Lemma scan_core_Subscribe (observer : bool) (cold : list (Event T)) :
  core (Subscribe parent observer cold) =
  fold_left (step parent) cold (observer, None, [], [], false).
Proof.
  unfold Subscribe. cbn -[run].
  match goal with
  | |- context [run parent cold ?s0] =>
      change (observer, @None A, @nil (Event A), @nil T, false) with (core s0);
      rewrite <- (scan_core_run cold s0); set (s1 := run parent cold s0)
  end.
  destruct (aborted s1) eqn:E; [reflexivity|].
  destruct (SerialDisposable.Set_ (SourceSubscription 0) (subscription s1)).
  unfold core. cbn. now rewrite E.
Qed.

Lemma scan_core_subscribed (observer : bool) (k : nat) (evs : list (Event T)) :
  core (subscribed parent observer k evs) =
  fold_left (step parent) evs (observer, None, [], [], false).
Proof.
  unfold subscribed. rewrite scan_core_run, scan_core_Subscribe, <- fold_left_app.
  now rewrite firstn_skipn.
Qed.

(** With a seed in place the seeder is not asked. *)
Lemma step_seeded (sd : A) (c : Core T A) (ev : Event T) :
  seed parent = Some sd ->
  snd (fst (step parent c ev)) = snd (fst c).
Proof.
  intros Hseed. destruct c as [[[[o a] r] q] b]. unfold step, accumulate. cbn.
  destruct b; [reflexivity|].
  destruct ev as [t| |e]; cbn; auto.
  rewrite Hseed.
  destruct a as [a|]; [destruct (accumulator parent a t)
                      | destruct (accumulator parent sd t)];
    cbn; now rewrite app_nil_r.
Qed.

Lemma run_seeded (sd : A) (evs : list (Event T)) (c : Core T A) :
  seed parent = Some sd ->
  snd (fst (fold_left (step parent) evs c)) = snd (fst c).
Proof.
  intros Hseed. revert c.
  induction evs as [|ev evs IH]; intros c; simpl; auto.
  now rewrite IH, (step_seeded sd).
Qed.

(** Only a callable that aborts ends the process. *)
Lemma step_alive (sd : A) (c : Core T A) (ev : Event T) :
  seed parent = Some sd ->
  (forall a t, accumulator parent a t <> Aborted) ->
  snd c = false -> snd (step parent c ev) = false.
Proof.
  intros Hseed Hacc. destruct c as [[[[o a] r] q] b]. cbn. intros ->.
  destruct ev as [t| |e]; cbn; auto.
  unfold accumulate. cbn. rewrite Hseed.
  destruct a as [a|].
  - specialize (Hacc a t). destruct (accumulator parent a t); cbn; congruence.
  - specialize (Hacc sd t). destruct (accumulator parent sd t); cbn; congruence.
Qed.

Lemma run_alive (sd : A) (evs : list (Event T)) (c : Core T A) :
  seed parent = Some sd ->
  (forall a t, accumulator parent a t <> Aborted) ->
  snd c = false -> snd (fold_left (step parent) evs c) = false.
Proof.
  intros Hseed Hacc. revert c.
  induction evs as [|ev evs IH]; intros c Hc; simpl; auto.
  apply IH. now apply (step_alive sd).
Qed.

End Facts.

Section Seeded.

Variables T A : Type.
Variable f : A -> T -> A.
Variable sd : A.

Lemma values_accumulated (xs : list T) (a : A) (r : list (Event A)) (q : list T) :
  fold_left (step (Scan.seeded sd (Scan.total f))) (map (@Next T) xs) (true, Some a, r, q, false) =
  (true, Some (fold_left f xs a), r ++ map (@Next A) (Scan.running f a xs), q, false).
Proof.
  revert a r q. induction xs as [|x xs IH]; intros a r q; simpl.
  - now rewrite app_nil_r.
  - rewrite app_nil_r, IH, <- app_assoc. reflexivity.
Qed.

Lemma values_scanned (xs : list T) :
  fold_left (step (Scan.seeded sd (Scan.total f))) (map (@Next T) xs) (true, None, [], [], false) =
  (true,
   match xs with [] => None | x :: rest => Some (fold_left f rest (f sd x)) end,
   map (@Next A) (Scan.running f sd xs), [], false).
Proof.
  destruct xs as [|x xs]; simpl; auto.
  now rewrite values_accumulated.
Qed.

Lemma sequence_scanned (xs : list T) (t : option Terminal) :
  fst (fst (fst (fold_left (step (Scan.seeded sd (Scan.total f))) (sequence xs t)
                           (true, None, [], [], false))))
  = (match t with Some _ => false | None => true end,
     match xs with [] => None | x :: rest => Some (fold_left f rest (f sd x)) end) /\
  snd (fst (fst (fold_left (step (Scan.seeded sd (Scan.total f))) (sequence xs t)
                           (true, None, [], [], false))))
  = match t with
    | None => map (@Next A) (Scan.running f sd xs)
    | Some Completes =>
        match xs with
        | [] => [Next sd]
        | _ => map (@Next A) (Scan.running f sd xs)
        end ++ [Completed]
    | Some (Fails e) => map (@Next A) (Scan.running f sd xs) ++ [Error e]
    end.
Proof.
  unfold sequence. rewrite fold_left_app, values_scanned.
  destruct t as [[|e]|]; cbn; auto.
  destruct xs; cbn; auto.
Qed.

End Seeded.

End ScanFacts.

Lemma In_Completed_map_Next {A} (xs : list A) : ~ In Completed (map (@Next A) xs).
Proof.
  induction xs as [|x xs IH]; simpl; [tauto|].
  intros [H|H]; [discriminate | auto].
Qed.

> TASK TO COMPLETE: From the data above, reproduce word for word the lines running from the line with "Section Seeded." to the line with "Lemma values_scanned (xs", ends included.

> REPLY TO THE EXERCISE:
Section Seeded.

Variables T A : Type.
Variable f : A -> T -> A.
Variable sd : A.

Lemma values_accumulated (xs : list T) (a : A) (r : list (Event A)) (q : list T) :
  fold_left (step (Scan.seeded sd (Scan.total f))) (map (@Next T) xs) (true, Some a, r, q, false) =
  (true, Some (fold_left f xs a), r ++ map (@Next A) (Scan.running f a xs), q, false).
Proof.
  revert a r q. induction xs as [|x xs IH]; intros a r q; simpl.
  - now rewrite app_nil_r.
  - rewrite app_nil_r, IH, <- app_assoc. reflexivity.
Qed.

Lemma values_scanned (xs : list T) :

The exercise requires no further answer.